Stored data
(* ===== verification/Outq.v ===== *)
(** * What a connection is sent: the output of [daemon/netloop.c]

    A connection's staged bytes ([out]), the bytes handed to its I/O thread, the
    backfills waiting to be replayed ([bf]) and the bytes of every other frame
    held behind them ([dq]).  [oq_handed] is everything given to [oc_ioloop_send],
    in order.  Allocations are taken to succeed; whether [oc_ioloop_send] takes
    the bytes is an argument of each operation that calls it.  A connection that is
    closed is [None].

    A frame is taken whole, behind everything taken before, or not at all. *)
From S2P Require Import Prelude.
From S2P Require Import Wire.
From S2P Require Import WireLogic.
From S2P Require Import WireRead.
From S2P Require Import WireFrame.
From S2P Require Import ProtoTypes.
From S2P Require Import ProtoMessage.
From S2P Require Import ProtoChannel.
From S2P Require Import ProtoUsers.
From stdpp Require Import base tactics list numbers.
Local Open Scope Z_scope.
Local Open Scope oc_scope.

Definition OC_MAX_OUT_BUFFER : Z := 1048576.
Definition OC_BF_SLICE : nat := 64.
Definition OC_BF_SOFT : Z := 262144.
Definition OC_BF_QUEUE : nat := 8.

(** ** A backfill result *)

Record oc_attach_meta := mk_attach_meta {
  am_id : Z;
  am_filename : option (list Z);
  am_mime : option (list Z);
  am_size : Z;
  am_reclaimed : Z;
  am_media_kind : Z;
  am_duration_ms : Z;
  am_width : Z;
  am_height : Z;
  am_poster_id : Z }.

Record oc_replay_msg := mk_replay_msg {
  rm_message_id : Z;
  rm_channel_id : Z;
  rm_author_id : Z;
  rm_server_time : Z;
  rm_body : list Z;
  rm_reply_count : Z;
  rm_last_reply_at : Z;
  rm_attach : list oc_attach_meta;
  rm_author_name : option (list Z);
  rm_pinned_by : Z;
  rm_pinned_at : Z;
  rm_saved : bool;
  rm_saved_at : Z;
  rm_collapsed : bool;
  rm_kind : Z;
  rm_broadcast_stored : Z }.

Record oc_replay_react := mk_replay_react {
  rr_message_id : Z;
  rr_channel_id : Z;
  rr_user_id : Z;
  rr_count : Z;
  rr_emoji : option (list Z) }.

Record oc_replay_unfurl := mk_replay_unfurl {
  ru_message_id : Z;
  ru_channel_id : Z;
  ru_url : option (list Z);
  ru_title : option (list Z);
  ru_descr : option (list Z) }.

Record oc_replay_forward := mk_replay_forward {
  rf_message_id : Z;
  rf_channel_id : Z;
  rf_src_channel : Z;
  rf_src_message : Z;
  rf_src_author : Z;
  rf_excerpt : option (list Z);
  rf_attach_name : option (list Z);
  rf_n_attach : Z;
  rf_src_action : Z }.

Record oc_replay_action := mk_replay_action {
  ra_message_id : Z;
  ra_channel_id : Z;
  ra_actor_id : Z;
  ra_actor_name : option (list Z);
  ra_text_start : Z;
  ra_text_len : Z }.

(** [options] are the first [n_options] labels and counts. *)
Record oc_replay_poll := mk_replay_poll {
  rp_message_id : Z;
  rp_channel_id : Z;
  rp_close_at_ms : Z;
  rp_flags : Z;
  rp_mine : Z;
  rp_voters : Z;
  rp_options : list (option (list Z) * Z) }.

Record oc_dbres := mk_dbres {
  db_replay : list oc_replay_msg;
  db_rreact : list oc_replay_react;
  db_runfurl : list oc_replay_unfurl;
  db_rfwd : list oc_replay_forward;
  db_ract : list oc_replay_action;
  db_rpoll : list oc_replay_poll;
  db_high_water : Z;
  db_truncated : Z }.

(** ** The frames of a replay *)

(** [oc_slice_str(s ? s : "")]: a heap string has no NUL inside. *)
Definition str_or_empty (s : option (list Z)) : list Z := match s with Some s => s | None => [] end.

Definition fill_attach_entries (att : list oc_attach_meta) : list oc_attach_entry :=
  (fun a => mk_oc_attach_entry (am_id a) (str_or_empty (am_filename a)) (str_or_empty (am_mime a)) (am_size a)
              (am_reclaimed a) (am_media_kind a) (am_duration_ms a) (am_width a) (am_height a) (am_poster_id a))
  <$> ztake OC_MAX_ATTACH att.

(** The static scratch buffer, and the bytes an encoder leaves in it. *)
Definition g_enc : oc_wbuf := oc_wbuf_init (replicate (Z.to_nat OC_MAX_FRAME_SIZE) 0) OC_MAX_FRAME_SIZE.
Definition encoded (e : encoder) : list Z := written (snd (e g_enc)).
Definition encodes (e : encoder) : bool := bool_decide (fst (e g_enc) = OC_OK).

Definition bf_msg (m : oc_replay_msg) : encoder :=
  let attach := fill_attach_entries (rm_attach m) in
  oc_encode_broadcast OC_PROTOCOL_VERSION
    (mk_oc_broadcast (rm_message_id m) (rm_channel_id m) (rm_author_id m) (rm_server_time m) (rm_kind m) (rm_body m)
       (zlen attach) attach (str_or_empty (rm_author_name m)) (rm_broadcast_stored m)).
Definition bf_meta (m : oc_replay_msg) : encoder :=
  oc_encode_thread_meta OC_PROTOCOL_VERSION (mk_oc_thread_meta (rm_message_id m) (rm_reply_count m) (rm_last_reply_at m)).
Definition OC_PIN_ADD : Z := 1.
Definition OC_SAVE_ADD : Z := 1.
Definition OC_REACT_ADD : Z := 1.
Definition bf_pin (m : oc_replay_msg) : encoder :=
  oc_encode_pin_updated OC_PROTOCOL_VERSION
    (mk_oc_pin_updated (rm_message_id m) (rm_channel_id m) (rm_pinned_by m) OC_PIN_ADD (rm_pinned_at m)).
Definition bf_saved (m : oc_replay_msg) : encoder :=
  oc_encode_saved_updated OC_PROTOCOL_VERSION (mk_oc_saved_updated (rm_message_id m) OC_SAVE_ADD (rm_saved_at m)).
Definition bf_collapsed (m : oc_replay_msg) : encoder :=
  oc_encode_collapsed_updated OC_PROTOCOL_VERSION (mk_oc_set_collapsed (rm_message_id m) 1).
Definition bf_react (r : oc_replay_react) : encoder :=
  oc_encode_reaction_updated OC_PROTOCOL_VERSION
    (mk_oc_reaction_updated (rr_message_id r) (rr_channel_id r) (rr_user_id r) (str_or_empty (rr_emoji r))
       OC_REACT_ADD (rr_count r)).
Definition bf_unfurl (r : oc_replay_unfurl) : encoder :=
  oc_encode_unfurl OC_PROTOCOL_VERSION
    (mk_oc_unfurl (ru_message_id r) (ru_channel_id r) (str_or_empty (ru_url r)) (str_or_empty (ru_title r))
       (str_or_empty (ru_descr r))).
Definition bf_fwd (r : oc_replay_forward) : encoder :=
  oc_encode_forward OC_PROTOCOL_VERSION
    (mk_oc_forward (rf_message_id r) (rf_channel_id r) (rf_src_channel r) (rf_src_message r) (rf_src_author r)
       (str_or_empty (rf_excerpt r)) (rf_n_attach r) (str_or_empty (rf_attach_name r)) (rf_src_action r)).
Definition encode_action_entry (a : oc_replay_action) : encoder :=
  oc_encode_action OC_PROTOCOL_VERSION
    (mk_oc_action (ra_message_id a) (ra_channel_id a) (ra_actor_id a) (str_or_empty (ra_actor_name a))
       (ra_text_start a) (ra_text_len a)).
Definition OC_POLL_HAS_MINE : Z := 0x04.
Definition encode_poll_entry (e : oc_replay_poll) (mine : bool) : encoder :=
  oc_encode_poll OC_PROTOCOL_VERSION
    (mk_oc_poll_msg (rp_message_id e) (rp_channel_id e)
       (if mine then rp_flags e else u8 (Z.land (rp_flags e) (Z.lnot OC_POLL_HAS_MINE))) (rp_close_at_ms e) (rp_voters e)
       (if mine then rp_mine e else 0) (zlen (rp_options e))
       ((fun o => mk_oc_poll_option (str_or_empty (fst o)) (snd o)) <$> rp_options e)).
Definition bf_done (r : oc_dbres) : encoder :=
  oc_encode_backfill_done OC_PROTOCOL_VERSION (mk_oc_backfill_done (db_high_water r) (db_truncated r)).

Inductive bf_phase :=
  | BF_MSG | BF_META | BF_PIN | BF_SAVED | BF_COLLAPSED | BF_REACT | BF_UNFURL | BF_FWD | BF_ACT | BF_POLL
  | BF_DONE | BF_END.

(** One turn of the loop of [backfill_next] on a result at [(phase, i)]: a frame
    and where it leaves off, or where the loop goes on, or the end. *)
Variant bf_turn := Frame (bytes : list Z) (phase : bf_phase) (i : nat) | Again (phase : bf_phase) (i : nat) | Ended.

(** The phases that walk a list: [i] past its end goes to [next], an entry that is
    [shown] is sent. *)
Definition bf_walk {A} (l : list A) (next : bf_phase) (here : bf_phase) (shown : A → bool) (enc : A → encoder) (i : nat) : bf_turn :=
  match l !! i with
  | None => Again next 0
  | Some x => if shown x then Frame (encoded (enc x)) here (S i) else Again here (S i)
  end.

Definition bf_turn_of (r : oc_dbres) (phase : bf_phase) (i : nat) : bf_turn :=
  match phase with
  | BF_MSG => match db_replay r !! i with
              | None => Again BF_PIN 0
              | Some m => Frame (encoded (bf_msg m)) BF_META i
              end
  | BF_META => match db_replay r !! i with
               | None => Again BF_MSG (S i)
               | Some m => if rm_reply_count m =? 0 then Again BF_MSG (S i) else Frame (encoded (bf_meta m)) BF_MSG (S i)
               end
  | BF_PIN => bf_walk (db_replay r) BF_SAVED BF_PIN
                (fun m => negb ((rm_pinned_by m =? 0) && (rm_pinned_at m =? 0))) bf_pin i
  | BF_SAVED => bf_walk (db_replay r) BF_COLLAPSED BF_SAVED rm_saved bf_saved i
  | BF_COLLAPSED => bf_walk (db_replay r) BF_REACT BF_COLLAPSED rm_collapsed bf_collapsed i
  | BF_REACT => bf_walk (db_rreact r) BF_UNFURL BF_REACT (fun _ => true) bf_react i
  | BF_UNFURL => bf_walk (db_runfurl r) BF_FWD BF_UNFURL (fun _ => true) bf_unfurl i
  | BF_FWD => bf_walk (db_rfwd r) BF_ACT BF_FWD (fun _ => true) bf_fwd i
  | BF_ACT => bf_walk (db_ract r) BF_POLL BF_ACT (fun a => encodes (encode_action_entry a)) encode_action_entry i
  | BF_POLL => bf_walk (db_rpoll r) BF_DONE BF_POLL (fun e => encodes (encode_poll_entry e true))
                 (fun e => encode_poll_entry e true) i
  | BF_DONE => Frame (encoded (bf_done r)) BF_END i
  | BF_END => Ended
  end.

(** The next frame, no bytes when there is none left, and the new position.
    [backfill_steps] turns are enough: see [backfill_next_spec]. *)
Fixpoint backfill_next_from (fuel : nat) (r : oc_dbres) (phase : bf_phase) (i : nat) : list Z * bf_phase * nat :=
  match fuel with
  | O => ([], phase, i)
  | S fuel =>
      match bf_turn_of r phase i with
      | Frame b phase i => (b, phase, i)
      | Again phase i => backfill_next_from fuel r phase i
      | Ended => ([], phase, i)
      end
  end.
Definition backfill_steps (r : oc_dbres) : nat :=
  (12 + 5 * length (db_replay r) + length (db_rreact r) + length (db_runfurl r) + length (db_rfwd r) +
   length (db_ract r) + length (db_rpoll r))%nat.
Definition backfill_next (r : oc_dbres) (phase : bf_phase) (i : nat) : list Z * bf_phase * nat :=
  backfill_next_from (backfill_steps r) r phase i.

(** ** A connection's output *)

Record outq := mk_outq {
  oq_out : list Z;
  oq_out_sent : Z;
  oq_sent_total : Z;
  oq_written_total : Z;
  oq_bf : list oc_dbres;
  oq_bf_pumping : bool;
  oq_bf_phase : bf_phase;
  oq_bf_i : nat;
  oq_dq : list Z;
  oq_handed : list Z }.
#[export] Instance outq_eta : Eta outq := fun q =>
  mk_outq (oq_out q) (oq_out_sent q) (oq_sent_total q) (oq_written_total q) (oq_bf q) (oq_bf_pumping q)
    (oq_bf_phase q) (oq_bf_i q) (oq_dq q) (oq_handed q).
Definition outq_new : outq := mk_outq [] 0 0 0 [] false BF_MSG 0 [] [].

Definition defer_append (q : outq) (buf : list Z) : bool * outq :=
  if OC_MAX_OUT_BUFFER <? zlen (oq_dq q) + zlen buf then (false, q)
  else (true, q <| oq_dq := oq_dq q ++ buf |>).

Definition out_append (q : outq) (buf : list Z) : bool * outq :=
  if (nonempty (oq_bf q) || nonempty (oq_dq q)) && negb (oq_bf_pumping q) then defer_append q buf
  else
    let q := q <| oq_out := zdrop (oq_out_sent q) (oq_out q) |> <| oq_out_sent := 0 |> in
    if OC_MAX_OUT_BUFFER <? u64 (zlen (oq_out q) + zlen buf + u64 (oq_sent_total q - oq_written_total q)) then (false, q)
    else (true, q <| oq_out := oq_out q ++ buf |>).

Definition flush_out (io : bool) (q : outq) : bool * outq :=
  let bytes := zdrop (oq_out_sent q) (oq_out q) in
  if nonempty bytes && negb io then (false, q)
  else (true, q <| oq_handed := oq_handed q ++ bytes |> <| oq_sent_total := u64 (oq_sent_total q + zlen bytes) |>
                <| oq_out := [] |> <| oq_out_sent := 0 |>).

AIM OF THE EXERCISE
Only the lines that contain the string "Record" should be copied from the entries above.

WRITTEN RESPONSE
Record oc_attach_meta := mk_attach_meta {
Record oc_replay_msg := mk_replay_msg {
Record oc_replay_react := mk_replay_react {
Record oc_replay_unfurl := mk_replay_unfurl {
Record oc_replay_forward := mk_replay_forward {
Record oc_replay_action := mk_replay_action {
Record oc_replay_poll := mk_replay_poll {
Record oc_dbres := mk_dbres {
Record outq := mk_outq {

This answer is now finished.